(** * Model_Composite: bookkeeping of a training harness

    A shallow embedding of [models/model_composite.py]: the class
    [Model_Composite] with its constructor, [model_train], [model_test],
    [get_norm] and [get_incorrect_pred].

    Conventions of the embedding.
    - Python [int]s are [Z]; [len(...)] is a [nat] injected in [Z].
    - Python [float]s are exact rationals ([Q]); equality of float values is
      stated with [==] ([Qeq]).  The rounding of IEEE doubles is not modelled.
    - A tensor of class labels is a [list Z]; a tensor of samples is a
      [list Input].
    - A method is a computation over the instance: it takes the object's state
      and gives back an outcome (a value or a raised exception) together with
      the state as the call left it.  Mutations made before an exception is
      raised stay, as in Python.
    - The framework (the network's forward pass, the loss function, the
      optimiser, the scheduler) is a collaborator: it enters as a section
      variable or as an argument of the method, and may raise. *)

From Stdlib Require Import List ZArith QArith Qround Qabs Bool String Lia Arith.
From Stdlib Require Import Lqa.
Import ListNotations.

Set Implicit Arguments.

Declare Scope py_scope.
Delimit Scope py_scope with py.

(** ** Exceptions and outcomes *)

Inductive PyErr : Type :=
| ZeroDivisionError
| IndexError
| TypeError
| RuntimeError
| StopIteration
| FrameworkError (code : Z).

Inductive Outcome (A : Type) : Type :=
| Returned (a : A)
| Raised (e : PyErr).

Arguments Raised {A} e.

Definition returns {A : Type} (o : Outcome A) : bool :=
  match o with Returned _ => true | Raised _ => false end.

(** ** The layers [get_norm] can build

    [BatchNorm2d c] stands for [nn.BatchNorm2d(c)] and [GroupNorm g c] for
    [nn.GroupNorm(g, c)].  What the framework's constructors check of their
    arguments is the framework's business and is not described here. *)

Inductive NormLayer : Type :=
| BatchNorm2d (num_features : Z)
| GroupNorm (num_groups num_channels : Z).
________________
● What you have to do:
Pull out each record as written and restate it exactly.

● Answer space:
(** * Model_Composite: bookkeeping of a training harness

    A shallow embedding of [models/model_composite.py]: the class
    [Model_Composite] with its constructor, [model_train], [model_test],
    [get_norm] and [get_incorrect_pred].

    Conventions of the embedding.
    - Python [int]s are [Z]; [len(...)] is a [nat] injected in [Z].
    - Python [float]s are exact rationals ([Q]); equality of float values is
      stated with [==] ([Qeq]).  The rounding of IEEE doubles is not modelled.
    - A tensor of class labels is a [list Z]; a tensor of samples is a
      [list Input].
    - A method is a computation over the instance: it takes the object's state
      and gives back an outcome (a value or a raised exception) together with
      the state as the call left it.  Mutations made before an exception is
      raised stay, as in Python.
    - The framework (the network's forward pass, the loss function, the
      optimiser, the scheduler) is a collaborator: it enters as a section
      variable or as an argument of the method, and may raise. *)

From Stdlib Require Import List ZArith QArith Qround Qabs Bool String Lia Arith.
From Stdlib Require Import Lqa.
Import ListNotations.

Set Implicit Arguments.

Declare Scope py_scope.
Delimit Scope py_scope with py.

(** ** Exceptions and outcomes *)

Inductive PyErr : Type :=
| ZeroDivisionError
| IndexError
| TypeError
| RuntimeError
| StopIteration
| FrameworkError (code : Z).

Inductive Outcome (A : Type) : Type :=
| Returned (a : A)
| Raised (e : PyErr).

Arguments Raised {A} e.

Definition returns {A : Type} (o : Outcome A) : bool :=
  match o with Returned _ => true | Raised _ => false end.

(** ** The layers [get_norm] can build

    [BatchNorm2d c] stands for [nn.BatchNorm2d(c)] and [GroupNorm g c] for
    [nn.GroupNorm(g, c)].  What the framework's constructors check of their
    arguments is the framework's business and is not described here. *)

Inductive NormLayer : Type :=
| BatchNorm2d (num_features : Z)
| GroupNorm (num_groups num_channels : Z).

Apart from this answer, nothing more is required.